** Records for the task follows **
(** X19.  Capture and restore of the foreground application compose as
    follows.  If a window was in the foreground at capture and its handle
    still names a window at restore, exactly that window is shown and
    focused, and it is shown restored (SW_RESTORE) when it was captured
    minimised - the restore never minimises anything.  If no window was in
    the foreground at capture, the record is empty and the restore can only
    act on a visible window whose process id reads 0 and whose title is
    empty. *)
Theorem foreground_round_trip s s' :
  (foreground s ≠ 0 -> IsWindow s' (foreground s) = true ->
   touched (RestoreForegroundApp pid_of title_of
              (GetForegroundAppInfo pid_of exe_of title_of s) s')
   = [foreground s; foreground s; foreground s; foreground s]
   /\ shown_as (RestoreForegroundApp pid_of title_of
                  (GetForegroundAppInfo pid_of exe_of title_of s) s')
      = [let cmd := showCmd (placement_of s (foreground s) (placement no_info)) in
         if cmd =? SW_SHOWMAXIMIZED then SW_SHOWMAXIMIZED
         else if cmd =? SW_SHOWMINIMIZED then SW_RESTORE else SW_NORMAL])
  /\ (forall cmd,
        cmd ∈ shown_as (RestoreForegroundApp pid_of title_of
                          (GetForegroundAppInfo pid_of exe_of title_of s) s') ->
        cmd = SW_SHOWMAXIMIZED \/ cmd = SW_RESTORE \/ cmd = SW_NORMAL)
  /\ (foreground s = 0 ->
      forall h,
        h ∈ touched (RestoreForegroundApp pid_of title_of
                       (GetForegroundAppInfo pid_of exe_of title_of s) s') ->
        exists w, w ∈ zorder s' /\ w_hwnd w = h /\ w_visible w = true /\
                  pid_of h = 0 /\ GetWindowText (title_of h) = "").
Proof.
  split; [|split].
  - intros Hf Hw. unfold GetForegroundAppInfo, RestoreForegroundApp.
    destruct (Z.eqb_spec (foreground s) 0); [done|]. cbn [negb hwnd placement].
    destruct (Z.eqb_spec (foreground s) 0); [done|]. rewrite Hw. cbn [negb orb].
    done.
  - intros cmd. unfold RestoreForegroundApp.
    set (info := GetForegroundAppInfo pid_of exe_of title_of s).
    assert (forall h, cmd ∈ shown_as (show_and_focus info h) ->
              cmd = SW_SHOWMAXIMIZED \/ cmd = SW_RESTORE \/ cmd = SW_NORMAL) as Hs.
    { intros h. cbn. intros ->%list_elem_of_singleton.
      repeat case_match; auto. }
    repeat case_match; try apply Hs. by intros ?%elem_of_nil.
  - intros Hf h. unfold GetForegroundAppInfo. rewrite Hf. cbn [Z.eqb negb].
    intros Hin.
    destruct (restore_foreground_search no_info s' (or_introl eq_refl))
      as [E|(before & w & after & Hz & Ht & Hv & Hp & Htitle & _)].
    + rewrite E in Hin. by apply elem_of_nil in Hin.
    + rewrite Ht in Hin.
      assert (h = w_hwnd w) as ->.
      { repeat (apply elem_of_cons in Hin as [Hin|Hin]; [done|]).
        by apply elem_of_nil in Hin. }
      exists w. split; [rewrite Hz; apply elem_of_app; right; left|].
      repeat split; try done.
      destruct Htitle as [?|[? ?]]; done.
Qed.

End ForegroundMore.

(** ** Capture and replay, further *)

Section SessionMore.
Import Desktop Session Samples.

Variable shell_opens : string -> Screen -> Screen.

Lemma capture_window_record s w z m :
  Forall (fun e => e.1 < z) m ->
  capture_window s w z m
  = m ++ ((fun e => (z, e)) <$> option_list (record_of s w z)).
Proof.
  intros Hm. unfold capture_window, record_of, shown_folder.
  destruct (w_visible w); [|by rewrite app_nil_r].
  destruct (is_cabinet w); [|by rewrite app_nil_r].
  destruct (w_folder w) as [p|]; [|by rewrite app_nil_r].
  by rewrite map_assign_above.
Qed.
** End of Records for the task **
— Task prompt —
Scan the data above for the string "unfold" and copy each line where it appears.

— The completed task —
  - intros Hf Hw. unfold GetForegroundAppInfo, RestoreForegroundApp.
  - intros cmd. unfold RestoreForegroundApp.
  - intros Hf h. unfold GetForegroundAppInfo. rewrite Hf. cbn [Z.eqb negb].
  intros Hm. unfold capture_window, record_of, shown_folder.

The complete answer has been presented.